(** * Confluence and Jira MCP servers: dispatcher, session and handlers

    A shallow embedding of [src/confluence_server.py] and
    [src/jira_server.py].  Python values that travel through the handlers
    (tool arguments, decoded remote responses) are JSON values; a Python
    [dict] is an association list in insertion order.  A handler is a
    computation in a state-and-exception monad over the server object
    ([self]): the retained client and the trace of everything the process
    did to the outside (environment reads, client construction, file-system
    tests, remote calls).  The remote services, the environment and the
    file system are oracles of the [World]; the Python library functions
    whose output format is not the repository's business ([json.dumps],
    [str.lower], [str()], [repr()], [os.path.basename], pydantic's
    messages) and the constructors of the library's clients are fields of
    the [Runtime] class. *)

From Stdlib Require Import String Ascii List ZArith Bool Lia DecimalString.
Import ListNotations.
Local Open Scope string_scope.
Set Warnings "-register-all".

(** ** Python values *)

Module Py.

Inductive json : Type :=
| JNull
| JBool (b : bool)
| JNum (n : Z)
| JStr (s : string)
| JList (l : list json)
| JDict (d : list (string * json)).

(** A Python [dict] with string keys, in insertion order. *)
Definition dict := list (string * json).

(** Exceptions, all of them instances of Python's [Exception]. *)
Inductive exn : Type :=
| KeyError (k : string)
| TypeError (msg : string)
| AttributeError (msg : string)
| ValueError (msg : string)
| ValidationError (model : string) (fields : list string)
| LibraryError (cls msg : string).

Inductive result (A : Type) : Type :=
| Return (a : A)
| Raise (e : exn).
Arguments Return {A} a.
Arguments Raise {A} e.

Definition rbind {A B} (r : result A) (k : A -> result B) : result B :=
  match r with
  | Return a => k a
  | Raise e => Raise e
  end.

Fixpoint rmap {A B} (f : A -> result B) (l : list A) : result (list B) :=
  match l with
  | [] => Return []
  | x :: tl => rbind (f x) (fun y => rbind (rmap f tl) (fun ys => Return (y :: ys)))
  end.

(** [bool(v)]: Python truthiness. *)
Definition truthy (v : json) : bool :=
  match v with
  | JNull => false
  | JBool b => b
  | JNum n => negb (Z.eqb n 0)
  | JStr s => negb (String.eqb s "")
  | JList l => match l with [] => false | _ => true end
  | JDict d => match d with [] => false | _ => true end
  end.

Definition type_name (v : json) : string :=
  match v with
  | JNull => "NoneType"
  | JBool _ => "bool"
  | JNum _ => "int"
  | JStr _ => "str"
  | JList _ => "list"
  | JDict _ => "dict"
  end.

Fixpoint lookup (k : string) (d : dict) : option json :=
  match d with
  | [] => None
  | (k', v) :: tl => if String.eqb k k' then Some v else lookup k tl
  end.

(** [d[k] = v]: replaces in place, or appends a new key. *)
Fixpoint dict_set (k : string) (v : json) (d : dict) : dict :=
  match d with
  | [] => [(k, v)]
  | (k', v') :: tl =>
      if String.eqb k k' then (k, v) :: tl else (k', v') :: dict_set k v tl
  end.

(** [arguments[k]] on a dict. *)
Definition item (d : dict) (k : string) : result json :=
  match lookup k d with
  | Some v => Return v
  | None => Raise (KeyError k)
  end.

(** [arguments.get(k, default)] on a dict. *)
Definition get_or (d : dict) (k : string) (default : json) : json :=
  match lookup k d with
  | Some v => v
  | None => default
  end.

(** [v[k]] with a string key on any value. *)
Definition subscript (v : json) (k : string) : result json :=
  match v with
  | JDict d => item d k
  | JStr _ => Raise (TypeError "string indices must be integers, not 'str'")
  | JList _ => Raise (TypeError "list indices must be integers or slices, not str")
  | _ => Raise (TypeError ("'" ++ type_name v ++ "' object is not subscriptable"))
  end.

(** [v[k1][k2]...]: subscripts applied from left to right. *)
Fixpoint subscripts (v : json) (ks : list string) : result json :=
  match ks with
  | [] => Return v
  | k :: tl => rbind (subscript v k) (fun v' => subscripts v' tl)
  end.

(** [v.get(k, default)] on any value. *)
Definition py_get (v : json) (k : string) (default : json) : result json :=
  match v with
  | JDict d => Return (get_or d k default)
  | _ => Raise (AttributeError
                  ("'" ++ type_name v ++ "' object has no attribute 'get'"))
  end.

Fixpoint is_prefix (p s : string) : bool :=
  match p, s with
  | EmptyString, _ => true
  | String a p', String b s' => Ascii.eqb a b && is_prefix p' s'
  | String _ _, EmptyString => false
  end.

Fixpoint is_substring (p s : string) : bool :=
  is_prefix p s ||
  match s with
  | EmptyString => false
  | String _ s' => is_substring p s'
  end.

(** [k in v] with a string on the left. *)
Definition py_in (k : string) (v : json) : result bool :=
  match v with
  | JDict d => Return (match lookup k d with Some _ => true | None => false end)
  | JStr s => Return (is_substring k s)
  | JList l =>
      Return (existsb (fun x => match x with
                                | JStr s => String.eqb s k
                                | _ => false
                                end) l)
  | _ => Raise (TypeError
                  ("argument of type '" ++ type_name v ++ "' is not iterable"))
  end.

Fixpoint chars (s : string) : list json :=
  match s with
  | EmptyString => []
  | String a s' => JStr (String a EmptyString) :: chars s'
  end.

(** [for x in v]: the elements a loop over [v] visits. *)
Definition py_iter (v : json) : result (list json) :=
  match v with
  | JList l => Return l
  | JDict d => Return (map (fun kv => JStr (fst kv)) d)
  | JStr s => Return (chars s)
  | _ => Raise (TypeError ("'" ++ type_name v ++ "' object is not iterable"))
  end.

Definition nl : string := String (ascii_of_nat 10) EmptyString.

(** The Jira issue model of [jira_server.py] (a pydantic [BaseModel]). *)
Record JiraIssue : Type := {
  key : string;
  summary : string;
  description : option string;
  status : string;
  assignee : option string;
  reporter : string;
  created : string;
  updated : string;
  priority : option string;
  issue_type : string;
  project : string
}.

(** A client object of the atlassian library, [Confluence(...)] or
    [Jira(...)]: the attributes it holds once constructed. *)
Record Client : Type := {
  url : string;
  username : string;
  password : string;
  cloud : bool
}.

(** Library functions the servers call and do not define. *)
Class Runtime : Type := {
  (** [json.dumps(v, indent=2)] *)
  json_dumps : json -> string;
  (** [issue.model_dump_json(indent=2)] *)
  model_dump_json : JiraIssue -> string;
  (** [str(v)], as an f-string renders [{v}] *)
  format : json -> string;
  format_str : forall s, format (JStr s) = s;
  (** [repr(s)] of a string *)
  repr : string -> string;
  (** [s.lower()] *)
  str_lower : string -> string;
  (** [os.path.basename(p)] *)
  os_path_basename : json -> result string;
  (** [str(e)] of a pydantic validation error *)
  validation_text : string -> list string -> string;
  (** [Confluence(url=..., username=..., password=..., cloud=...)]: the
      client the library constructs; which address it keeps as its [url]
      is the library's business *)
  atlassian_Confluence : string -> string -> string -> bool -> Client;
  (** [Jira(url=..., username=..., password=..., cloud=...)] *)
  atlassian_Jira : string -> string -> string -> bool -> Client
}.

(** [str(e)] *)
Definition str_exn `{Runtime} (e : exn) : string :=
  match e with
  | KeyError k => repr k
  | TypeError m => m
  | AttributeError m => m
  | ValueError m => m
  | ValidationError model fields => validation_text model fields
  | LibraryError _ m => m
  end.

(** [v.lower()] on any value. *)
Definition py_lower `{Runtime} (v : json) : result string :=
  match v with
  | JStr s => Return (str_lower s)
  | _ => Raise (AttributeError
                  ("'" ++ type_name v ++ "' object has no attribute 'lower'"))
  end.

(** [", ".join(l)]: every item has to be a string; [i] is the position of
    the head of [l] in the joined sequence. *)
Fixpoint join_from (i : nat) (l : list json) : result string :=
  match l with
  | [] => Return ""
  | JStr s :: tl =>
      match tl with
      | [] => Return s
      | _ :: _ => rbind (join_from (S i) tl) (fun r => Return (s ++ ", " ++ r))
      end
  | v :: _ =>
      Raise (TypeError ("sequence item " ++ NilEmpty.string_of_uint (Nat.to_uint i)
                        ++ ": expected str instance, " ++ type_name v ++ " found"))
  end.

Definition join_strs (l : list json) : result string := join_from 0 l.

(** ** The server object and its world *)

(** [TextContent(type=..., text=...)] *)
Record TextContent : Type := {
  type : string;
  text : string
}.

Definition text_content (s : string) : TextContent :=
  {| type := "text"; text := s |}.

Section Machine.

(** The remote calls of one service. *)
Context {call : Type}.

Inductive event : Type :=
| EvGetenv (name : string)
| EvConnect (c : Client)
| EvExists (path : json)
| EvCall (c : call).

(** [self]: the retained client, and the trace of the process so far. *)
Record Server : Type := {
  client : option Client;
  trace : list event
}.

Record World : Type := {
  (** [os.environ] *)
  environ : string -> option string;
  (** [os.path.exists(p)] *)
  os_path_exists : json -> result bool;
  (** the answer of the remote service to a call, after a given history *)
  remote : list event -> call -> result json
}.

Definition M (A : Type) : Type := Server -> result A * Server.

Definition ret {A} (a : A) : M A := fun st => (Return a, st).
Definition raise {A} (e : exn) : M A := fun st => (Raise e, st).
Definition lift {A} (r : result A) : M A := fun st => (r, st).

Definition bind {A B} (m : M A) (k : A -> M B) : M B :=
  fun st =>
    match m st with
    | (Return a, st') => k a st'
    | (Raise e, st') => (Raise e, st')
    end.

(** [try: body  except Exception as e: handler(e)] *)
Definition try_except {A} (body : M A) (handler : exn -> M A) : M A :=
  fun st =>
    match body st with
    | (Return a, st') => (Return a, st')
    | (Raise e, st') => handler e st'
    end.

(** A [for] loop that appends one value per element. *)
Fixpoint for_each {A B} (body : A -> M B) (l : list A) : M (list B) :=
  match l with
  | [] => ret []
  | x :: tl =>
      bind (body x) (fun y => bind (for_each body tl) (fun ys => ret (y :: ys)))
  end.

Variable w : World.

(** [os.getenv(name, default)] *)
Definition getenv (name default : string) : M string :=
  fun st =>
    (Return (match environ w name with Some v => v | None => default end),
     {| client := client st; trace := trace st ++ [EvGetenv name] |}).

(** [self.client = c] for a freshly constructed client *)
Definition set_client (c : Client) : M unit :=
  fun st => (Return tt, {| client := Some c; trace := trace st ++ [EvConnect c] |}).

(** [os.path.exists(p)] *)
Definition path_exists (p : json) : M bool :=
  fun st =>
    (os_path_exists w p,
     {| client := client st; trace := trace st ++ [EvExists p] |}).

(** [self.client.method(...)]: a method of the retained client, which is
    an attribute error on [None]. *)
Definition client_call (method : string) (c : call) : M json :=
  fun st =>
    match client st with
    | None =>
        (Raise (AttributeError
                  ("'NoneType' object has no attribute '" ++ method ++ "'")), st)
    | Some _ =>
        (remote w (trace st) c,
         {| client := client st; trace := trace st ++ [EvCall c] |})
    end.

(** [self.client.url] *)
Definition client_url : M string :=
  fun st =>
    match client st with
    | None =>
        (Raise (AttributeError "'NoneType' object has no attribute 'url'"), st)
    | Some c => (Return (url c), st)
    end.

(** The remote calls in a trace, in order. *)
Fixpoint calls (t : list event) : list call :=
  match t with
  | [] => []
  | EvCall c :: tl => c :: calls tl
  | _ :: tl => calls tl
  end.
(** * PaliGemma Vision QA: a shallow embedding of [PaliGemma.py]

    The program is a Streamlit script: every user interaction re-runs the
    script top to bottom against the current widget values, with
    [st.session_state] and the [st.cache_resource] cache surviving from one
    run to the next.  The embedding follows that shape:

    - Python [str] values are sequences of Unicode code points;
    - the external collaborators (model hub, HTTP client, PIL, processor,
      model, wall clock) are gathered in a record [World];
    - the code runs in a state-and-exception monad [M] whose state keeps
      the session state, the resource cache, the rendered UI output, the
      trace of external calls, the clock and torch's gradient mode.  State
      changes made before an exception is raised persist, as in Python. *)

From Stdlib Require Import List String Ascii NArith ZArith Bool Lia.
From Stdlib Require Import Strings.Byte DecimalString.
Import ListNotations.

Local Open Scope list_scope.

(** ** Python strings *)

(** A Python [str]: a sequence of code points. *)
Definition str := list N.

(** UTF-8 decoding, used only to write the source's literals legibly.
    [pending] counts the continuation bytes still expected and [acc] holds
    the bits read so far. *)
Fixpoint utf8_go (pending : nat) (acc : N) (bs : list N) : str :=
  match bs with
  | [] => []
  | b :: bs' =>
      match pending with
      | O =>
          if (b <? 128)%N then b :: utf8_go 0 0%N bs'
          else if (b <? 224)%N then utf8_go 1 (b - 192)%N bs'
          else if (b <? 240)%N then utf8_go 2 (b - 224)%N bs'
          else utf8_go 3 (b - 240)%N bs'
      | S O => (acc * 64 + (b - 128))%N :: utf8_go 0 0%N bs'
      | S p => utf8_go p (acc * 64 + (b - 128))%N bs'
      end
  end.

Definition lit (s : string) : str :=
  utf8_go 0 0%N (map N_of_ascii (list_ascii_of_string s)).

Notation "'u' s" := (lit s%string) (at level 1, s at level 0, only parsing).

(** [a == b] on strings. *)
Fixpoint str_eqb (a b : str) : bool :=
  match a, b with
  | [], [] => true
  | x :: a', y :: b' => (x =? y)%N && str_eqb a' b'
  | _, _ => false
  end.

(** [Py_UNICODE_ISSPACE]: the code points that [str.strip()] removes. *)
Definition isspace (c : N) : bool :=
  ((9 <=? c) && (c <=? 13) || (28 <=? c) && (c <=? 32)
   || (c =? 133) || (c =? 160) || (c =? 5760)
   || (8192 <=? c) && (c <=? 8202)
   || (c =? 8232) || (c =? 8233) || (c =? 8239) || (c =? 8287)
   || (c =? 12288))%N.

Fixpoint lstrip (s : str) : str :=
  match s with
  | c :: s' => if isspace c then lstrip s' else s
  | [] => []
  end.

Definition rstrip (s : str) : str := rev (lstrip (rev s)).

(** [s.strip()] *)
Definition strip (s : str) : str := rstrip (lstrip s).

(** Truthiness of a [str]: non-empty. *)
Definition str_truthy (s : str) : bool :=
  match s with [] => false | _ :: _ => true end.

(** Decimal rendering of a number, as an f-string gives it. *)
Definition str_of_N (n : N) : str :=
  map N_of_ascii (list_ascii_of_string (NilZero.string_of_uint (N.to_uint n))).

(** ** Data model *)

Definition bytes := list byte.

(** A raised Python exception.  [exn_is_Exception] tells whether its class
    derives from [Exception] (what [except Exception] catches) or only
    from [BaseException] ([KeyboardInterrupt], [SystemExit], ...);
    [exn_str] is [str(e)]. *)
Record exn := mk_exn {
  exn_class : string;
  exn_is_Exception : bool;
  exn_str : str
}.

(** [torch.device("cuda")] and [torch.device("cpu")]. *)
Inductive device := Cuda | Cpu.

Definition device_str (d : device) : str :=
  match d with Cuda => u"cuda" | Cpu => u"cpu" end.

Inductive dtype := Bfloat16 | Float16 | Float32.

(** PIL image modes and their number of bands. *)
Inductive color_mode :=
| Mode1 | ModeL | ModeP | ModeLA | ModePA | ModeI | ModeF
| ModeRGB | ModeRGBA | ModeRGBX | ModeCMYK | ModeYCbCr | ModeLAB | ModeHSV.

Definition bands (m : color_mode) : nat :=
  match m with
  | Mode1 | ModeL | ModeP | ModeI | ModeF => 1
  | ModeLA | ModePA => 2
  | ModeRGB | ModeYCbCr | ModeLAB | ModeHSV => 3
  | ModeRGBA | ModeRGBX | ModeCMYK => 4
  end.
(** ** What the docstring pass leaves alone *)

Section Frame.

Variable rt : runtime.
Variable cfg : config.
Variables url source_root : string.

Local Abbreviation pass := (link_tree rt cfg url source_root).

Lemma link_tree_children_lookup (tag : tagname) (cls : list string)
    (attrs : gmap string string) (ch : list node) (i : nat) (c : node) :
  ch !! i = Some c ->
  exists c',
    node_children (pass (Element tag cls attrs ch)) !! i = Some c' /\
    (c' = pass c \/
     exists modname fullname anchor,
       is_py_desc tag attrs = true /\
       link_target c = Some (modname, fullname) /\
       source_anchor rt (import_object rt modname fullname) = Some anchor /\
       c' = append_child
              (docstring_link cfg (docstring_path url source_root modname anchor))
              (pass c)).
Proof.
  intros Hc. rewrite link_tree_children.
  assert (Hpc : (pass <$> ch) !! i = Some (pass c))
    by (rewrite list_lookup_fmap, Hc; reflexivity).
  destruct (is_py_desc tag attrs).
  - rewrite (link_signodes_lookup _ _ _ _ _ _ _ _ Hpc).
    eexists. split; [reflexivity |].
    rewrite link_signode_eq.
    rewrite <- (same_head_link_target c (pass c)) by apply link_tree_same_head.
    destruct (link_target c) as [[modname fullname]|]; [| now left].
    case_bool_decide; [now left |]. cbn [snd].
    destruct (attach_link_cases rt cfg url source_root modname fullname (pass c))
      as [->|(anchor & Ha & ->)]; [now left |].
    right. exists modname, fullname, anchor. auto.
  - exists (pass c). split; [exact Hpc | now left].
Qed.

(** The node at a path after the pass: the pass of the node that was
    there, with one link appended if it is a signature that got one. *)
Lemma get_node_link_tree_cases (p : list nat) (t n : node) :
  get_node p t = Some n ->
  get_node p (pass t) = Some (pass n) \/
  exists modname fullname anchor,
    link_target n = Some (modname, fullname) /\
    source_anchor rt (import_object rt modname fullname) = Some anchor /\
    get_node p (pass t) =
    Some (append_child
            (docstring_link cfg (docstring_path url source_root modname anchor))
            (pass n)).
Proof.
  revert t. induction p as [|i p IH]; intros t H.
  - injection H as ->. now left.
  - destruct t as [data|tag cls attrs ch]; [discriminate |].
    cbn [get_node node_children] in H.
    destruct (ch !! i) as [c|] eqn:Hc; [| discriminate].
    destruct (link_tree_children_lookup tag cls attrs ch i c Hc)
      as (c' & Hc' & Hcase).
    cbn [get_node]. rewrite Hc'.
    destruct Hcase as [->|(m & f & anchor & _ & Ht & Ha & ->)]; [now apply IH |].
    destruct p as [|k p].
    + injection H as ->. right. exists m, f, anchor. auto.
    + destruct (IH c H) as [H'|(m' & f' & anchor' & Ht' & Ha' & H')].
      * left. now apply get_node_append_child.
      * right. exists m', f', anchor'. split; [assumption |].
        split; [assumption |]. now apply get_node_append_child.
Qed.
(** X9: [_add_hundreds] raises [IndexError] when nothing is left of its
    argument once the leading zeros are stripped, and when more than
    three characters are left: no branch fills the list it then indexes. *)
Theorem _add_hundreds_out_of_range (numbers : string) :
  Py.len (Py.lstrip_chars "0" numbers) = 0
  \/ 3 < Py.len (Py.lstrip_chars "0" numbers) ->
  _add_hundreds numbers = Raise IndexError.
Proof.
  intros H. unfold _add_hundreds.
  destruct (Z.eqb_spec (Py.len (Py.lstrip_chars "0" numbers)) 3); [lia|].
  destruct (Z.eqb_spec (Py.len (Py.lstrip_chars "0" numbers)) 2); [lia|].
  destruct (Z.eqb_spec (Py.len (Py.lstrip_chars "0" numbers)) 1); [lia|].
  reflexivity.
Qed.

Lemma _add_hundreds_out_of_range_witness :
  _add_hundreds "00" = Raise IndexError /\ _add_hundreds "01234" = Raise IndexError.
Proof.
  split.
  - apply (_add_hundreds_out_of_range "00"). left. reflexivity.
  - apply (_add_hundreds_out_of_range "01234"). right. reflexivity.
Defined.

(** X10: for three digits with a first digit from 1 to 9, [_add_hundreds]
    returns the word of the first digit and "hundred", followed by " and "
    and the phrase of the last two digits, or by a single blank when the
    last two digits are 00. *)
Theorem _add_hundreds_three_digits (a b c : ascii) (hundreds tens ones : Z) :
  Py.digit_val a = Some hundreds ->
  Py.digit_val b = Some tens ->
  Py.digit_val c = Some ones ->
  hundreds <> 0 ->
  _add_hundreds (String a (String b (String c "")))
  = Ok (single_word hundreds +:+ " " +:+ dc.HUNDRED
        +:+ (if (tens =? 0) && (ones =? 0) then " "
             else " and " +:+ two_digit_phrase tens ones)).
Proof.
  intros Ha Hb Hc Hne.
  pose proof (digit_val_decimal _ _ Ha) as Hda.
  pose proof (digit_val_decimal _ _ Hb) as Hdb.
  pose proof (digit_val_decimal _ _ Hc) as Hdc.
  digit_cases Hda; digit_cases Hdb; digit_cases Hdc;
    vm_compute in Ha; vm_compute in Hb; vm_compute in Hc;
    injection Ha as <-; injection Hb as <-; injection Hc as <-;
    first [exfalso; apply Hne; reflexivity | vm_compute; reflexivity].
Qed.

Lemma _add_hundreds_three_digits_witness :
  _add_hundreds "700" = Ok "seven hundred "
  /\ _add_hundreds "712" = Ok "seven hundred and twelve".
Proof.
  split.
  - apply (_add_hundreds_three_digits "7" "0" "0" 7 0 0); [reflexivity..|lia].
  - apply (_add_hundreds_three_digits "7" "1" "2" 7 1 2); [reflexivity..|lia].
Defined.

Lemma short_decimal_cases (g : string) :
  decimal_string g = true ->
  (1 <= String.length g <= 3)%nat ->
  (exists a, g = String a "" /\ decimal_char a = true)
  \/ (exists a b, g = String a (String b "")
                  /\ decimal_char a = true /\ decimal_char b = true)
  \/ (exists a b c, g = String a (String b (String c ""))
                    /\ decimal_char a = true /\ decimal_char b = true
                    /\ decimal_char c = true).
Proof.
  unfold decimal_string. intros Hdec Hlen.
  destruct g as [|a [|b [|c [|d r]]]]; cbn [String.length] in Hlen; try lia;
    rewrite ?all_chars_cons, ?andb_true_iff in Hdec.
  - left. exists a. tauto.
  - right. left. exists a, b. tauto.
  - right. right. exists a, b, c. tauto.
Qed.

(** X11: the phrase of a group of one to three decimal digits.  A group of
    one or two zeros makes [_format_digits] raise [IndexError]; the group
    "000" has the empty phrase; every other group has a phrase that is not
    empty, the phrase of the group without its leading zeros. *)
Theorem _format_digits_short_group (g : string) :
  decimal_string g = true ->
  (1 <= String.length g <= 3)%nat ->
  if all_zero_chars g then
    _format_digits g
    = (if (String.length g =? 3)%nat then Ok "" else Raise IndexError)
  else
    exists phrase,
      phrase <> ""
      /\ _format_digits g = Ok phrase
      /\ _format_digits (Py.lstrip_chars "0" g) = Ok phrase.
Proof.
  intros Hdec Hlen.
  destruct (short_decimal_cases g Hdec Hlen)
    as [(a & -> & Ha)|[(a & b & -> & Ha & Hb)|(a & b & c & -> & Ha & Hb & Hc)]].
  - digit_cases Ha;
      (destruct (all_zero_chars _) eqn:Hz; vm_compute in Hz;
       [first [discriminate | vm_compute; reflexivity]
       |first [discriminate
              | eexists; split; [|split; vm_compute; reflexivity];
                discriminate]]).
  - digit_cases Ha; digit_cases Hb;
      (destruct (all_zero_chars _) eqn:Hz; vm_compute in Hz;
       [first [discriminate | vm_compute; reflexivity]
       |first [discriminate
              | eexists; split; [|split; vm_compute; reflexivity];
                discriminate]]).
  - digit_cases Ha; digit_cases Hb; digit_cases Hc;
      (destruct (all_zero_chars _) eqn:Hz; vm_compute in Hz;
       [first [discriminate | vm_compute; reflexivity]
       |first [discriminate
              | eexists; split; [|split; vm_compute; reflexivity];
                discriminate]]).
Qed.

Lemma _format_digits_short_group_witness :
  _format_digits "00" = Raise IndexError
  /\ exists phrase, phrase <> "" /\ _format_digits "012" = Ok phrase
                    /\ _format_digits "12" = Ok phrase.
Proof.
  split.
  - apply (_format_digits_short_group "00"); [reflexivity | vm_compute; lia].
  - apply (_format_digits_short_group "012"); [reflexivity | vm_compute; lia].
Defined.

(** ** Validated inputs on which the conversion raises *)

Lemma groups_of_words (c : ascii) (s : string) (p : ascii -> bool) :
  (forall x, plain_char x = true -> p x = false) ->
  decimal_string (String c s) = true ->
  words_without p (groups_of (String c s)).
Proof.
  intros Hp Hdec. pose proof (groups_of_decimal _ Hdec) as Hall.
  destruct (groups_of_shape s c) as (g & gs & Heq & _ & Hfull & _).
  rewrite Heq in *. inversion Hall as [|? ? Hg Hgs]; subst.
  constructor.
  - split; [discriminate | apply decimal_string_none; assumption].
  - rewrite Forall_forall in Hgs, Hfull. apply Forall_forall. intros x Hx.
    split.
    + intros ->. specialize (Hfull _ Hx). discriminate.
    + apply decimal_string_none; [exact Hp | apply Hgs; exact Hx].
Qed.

Brief: Across the listing above, how many lines carry "over"? Give only the number.

Output for this exercise: 2